Factors for granting of equitable relief
The following is a very limited list of the factors considered by the IRS when determining whether to grant equitable relief under § 6015(f) or § 66(c):
- Marital status
Is the requesting spouse no longer married to the non-requesting spouse?
Will the requesting spouse suffer economic hardship if not granted relief?
Did the requesting spouse know the joint income tax return was deficient or that payment of the tax would not be made?
- Reason to know
Did the requesting spouse have reason to know the joint income tax return was deficient or that payment of the tax would not be made?
- Abuse by the non-requesting spouse
Did the requesting spouse suffer abuse by the non-requesting spouse?
- Legal Obligation
Was the requesting spouse or the non-requesting spouse court-ordered to pay the federal income tax liability?
- Significant Benefit
Did the requesting spouse significantly benefit from the unpaid income tax liability or understatement?

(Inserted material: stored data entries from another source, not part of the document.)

Lemma elem_of_read_back (images : list string) existing r :
  r ∈ filter (λ r, sync_captions.filename r ≠ "")
        (trim_row <$> (merged_row existing <$> images)) ↔
  sync_captions.filename r ≠ ""
  ∧ ∃ fn, fn ∈ images ∧ r = trim_row (merged_row existing fn).
Proof.
  rewrite list_elem_of_filter, list_elem_of_fmap.
  split.
  - intros (Hne & r' & -> & (fn & -> & Hfn)%list_elem_of_fmap). eauto.
  - intros (Hne & fn & Hfn & ->). split; [done|].
    eexists. split; [done|]. apply list_elem_of_fmap. eauto.
Qed.

Lemma second_run_rows (images : list string) existing :
  clean_store existing →
  (∀ fn, fn ∈ images → fn ≠ "") →
  (∀ fn fn', fn ∈ images → fn' ∈ images → Py.strip fn' = fn → fn' = fn) →
  merged_row
    (denoted (filter (λ r, sync_captions.filename r ≠ "")
                (trim_row <$> (merged_row existing <$> images))))
    <$> images
  = merged_row existing <$> images.
Proof.
  intros Hc Hne H. apply list_fmap_ext. intros i fn Hi.
  apply list_elem_of_lookup_2 in Hi.
  destruct (decide (Py.strip fn = fn)) as [Hfn|Hfn].
  - unfold merged_row at 1.
    rewrite (denoted_lookup_some _ fn
               (Caption (sync_captions.row_title (merged_row existing fn))
                        (sync_captions.row_note (merged_row existing fn)))).
    + done.
    + exists (merged_row existing fn). split; [|done].
      apply elem_of_read_back. split; [by apply Hne|].
      exists fn. by rewrite merged_row_trimmed.
    + intros r (_ & fn' & Hfn' & ->)%elem_of_read_back Hk.
      cbn [trim_row merged_row sync_captions.filename] in Hk.
      apply (H fn fn' Hi Hfn') in Hk as ->.
      by rewrite merged_row_trimmed.
  - unfold merged_row at 1. rewrite denoted_lookup_none.
    + unfold merged_row. destruct (existing !! fn) as [c|] eqn:E; [|done].
      by destruct (Hc _ _ E) as (? & _).
    + intros r (_ & fn' & Hfn' & ->)%elem_of_read_back Hk.
      cbn [trim_row merged_row sync_captions.filename] in Hk.
      pose proof (H fn fn' Hi Hfn' Hk) as ->. done.
Qed.

Lemma list_images_nonempty entries fn :
  fn ∈ sync_captions.list_images entries → fn ≠ "".
Proof.
  intros (p & _ & _ & _ & He)%elem_of_list_images ->.
  vm_compute in He.
  repeat (apply elem_of_cons in He as [He|He]; [discriminate|]).
  by apply elem_of_nil in He.
Qed.

(** When the store that a run wrote is read back with the current file
    names as its keys, no file name is another one trimmed. *)
Lemma keys_match_no_collision (images : list string) existing :
  clean_store existing →
  dom existing = list_to_set images →
  ∀ fn fn', fn ∈ images → fn' ∈ images → Py.strip fn' = fn → fn' = fn.
Proof.
  intros Hc Hd fn fn' _ Hfn' <-.
  assert (fn' ∈ dom existing) as [c E]%elem_of_dom.
  { rewrite Hd. by apply elem_of_list_to_set. }
  by destruct (Hc _ _ E) as (-> & _).
Qed.

Lemma sync_twice ps entries csv html :
  (∀ fn fn', fn ∈ sync_captions.list_images entries →
             fn' ∈ sync_captions.list_images entries →
             Py.strip fn' = fn → fn' = fn) →
  (sync_captions.main ps
     (sync_captions.main ps (mkFS (Directory entries) csv html)).2).2
  = (sync_captions.main ps (mkFS (Directory entries) csv html)).2
  ∧ is_Some (captions_csv (sync_captions.main ps (mkFS (Directory entries) csv html)).2).
Proof.
  intros H.
  destruct (read_existing_total csv) as [existing He].
  rewrite (sync_main_spec _ _ _ _ _ He). cbn [snd captions_csv].
  split; [|by eexists].
  rewrite (sync_main_spec _ _ _ _ _ (read_existing_written _)). cbn [snd].
  rewrite second_run_rows; [done| |exact (list_images_nonempty entries)|done].
  by apply (read_existing_clean csv).
Qed.

(** The condition in the words of the specification: the key set of
    the store that the first run wrote, as it is read back, is the set
    of the image file names. *)
Lemma sync_twice_keys_match ps entries csv html :
  dom <$> sync_captions.read_existing
            (captions_csv (sync_captions.main ps (mkFS (Directory entries) csv html)).2)
  = Some (list_to_set (sync_captions.list_images entries)) →
  (sync_captions.main ps
     (sync_captions.main ps (mkFS (Directory entries) csv html)).2).2
  = (sync_captions.main ps (mkFS (Directory entries) csv html)).2.
Proof.
  intros H. apply sync_twice.
  destruct (sync_captions.read_existing
              (captions_csv (sync_captions.main ps (mkFS (Directory entries) csv html)).2))
    as [existing1|] eqn:E; [|done].
  injection H as H.
  eapply keys_match_no_collision; [|done]. by eapply read_existing_clean.
Qed.

(** C3, as the code has it: when no image file name is another image
    file name with white space trimmed off its ends, a second run of the
    synchronizer on the unchanged directory leaves the file system as
    the first run left it, the caption store byte for byte. *)
Theorem C3_second_run_is_fixed_point ps entries csv html :
  (∀ fn fn', fn ∈ sync_captions.list_images entries →
             fn' ∈ sync_captions.list_images entries →
             Py.strip fn' = fn → fn' = fn) →
  (sync_captions.main ps
     (sync_captions.main ps (mkFS (Directory entries) csv html)).2).2
  = (sync_captions.main ps (mkFS (Directory entries) csv html)).2
  ∧ is_Some (captions_csv (sync_captions.main ps (mkFS (Directory entries) csv html)).2).
Proof. apply sync_twice. Qed.

Lemma C3_witness :
  (sync_captions.main (mkPaths "images" "captions.csv" "index.html")
     (sync_captions.main (mkPaths "images" "captions.csv" "index.html")
        (mkFS (Directory [DirEntry "b.png" true; DirEntry "a.jpg" true])
           (Some (sync_captions.write_csv [sync_captions.Row "a.jpg" "X, y" ""]))
           None)).2).2
  = (sync_captions.main (mkPaths "images" "captions.csv" "index.html")
       (mkFS (Directory [DirEntry "b.png" true; DirEntry "a.jpg" true])
          (Some (sync_captions.write_csv [sync_captions.Row "a.jpg" "X, y" ""]))
          None)).2.
Proof.
  apply (C3_second_run_is_fixed_point (mkPaths "images" "captions.csv" "index.html")
           [DirEntry "b.png" true; DirEntry "a.jpg" true]).
  change (sync_captions.list_images [DirEntry "b.png" true; DirEntry "a.jpg" true])
    with ["a.jpg"; "b.png"].
  intros fn fn' H1 H2.
  apply elem_of_cons in H1 as [->|H1]; [|apply list_elem_of_singleton in H1 as ->];
  (apply elem_of_cons in H2 as [->|H2]; [|apply list_elem_of_singleton in H2 as ->]);
  vm_compute; congruence.
Defined.

(** Two image files, [a.jpg] and the same name after an ideographic
    space; the store holds a title for the first.  The first run keeps
    the title; read back, the blank row of the second file comes under
    the name of the first, and the second run writes the title away. *)
Lemma C3_counterexample :
  let ps := mkPaths "images" "captions.csv" "index.html" in
  let b := IDEOGRAPHIC_SPACE +:+ "a.jpg" in
  let fs0 := mkFS (Directory [DirEntry "a.jpg" true; DirEntry b true])
               (Some (sync_captions.write_csv [sync_captions.Row "a.jpg" "X" ""])) None in
  images_dir (sync_captions.main ps fs0).2 = images_dir fs0
  ∧ captions_csv (sync_captions.main ps fs0).2
    = Some (sync_captions.write_csv
              [sync_captions.Row "a.jpg" "X" ""; sync_captions.Row b "" ""])
  ∧ captions_csv (sync_captions.main ps (sync_captions.main ps fs0).2).2
    = Some (sync_captions.write_csv
              [sync_captions.Row "a.jpg" "" ""; sync_captions.Row b "" ""])
  ∧ (sync_captions.main ps (sync_captions.main ps fs0).2).2
    ≠ (sync_captions.main ps fs0).2.
Proof.
  cbv zeta. split; [done|]. split; [by vm_compute|]. split; [by vm_compute|].
  intros H. apply (f_equal captions_csv) in H. vm_compute in H. discriminate.
Qed.

(** ** Rows with missing or blank values *)











(** A file without a note column, with a blank title, a blank file
    name, an empty line and a record of one value. *)
Example read_existing_tolerant :
  sync_captions.read_existing
    (Some (BOM +:+ "filename,title" +:+ crlf +:+ " a.jpg ,  " +:+ crlf
             +:+ "  ,x" +:+ crlf +:+ crlf +:+ "b.jpg" +:+ nl
             +:+ "c.jpg, T "))
  = Some (<["c.jpg" := Caption "T" ""]>
            (<["b.jpg" := Caption "" ""]> (<["a.jpg" := Caption "" ""]> ∅))).
Proof. by vm_compute. Qed.

(** * Further properties *)

(** ** The last dot of a name *)


(** ** Escaping *)

(** The entities begin with an ampersand, which stands for no
    character but itself escaped: what follows an entity or a plain
    character is told apart from it. *)
Lemma html_entity_cases c :
  (c = "&"%char ∧ html_entity c = "&amp;") ∨ (c = "<"%char ∧ html_entity c = "&lt;")
  ∨ (c = ">"%char ∧ html_entity c = "&gt;") ∨ (c = DQ ∧ html_entity c = "&quot;")
  ∨ (c ≠ "&"%char ∧ html_entity c = String c "").
Proof.
  unfold html_entity.
  destruct (Ascii.eqb_spec c "&"); [by left|].
  destruct (Ascii.eqb_spec c "<"); [by right; left|].
  destruct (Ascii.eqb_spec c ">"); [by right; right; left|].
  destruct (Ascii.eqb_spec c DQ); [by right; right; right; left|].
  by right; right; right; right.
Qed.

Lemma attr_entity_cases c :
  (c = "&"%char ∧ attr_entity c = "&amp;") ∨ (c = "<"%char ∧ attr_entity c = "&lt;")
  ∨ (c = ">"%char ∧ attr_entity c = "&gt;") ∨ (c = DQ ∧ attr_entity c = "&quot;")
  ∨ (c = APOS ∧ attr_entity c = "&#39;")
  ∨ (c ≠ "&"%char ∧ attr_entity c = String c "").
Proof.
  unfold attr_entity.
  destruct (Ascii.eqb_spec c APOS) as [->|Hc]; [by right; right; right; right; left|].
  destruct (html_entity_cases c) as [?|[?|[?|[?|?]]]]; tauto.
Qed.

Lemma html_entity_first c d x y :
  html_entity c +:+ x = html_entity d +:+ y → c = d ∧ x = y.
Proof.
  destruct (html_entity_cases c) as [[-> ->]|[[-> ->]|[[-> ->]|[[-> ->]|[Hc ->]]]]],
           (html_entity_cases d) as [[-> ->]|[[-> ->]|[[-> ->]|[[-> ->]|[Hd ->]]]]];
    rewrite ?str_app_cons, ?str_app_nil_l; intros [=]; subst; done.
Qed.

Lemma attr_entity_first c d x y :
  attr_entity c +:+ x = attr_entity d +:+ y → c = d ∧ x = y.
Proof.
  destruct (attr_entity_cases c)
    as [[-> ->]|[[-> ->]|[[-> ->]|[[-> ->]|[[-> ->]|[Hc ->]]]]]],
    (attr_entity_cases d)
    as [[-> ->]|[[-> ->]|[[-> ->]|[[-> ->]|[[-> ->]|[Hd ->]]]]]];
    rewrite ?str_app_cons, ?str_app_nil_l; intros [=]; subst; done.
Qed.

Lemma subst_chars_inj f :
  (∀ c d x y, f c +:+ x = f d +:+ y → c = d ∧ x = y) →
  (∀ c, f c ≠ "") →
  ∀ s t, subst_chars f s = subst_chars f t → s = t.
Proof.
  intros Hf Hne. induction s as [|c s IH]; intros [|d t]; cbn [subst_chars]; try done.
  - intros H. symmetry in H. destruct (f d) eqn:E; [by apply Hne in E|done].
  - intros H. destruct (f c) eqn:E; [by apply Hne in E|done].
  - intros [-> H]%Hf. f_equal. by apply IH.
Qed.

(** X1: neither escaping function maps two texts to one: the text can
    be told from its escaped form. *)
Theorem X1_escaping_is_injective s t :
  (generate_album.escape_html s = generate_album.escape_html t → s = t)
  ∧ (generate_album.escape_attr s = generate_album.escape_attr t → s = t).
Proof.
  rewrite !escape_html_spec, !escape_attr_spec. split.
  - apply subst_chars_inj; [exact html_entity_first|].
    intros c. by destruct (html_entity_cases c) as [[_ ->]|[[_ ->]|[[_ ->]|[[_ ->]|[_ ->]]]]].
  - apply subst_chars_inj; [exact attr_entity_first|].
    intros c.
    by destruct (attr_entity_cases c)
      as [[_ ->]|[[_ ->]|[[_ ->]|[[_ ->]|[[_ ->]|[_ ->]]]]]].
Qed.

- Compliance with income tax laws
Has the requesting spouse made a good faith effort to comply with the income tax laws since the year(s) relevant to the equitable relief request?
- Mental or physical health
Was the requesting spouse in poor physical or mental health?
The Tax Court has authority to review IRS denials of equitable innocent spouse relief in cases where the IRS has issued a deficiency notice.
Tenancy by Entirety
Tenancy by the entirety is similar to joint tenancy except it can only occur between husband and wife. Through tenancy by the entirety, each spouse owns 100 percent of the property; therefore, state courts have held that a creditor cannot take a portion of the property to satisfy the debt of one spouse without harming the interest of the innocent spouse. The Supreme Court has held that immune status under state law, such as tenancy by the entirety, does not protect property from an IRS tax lien.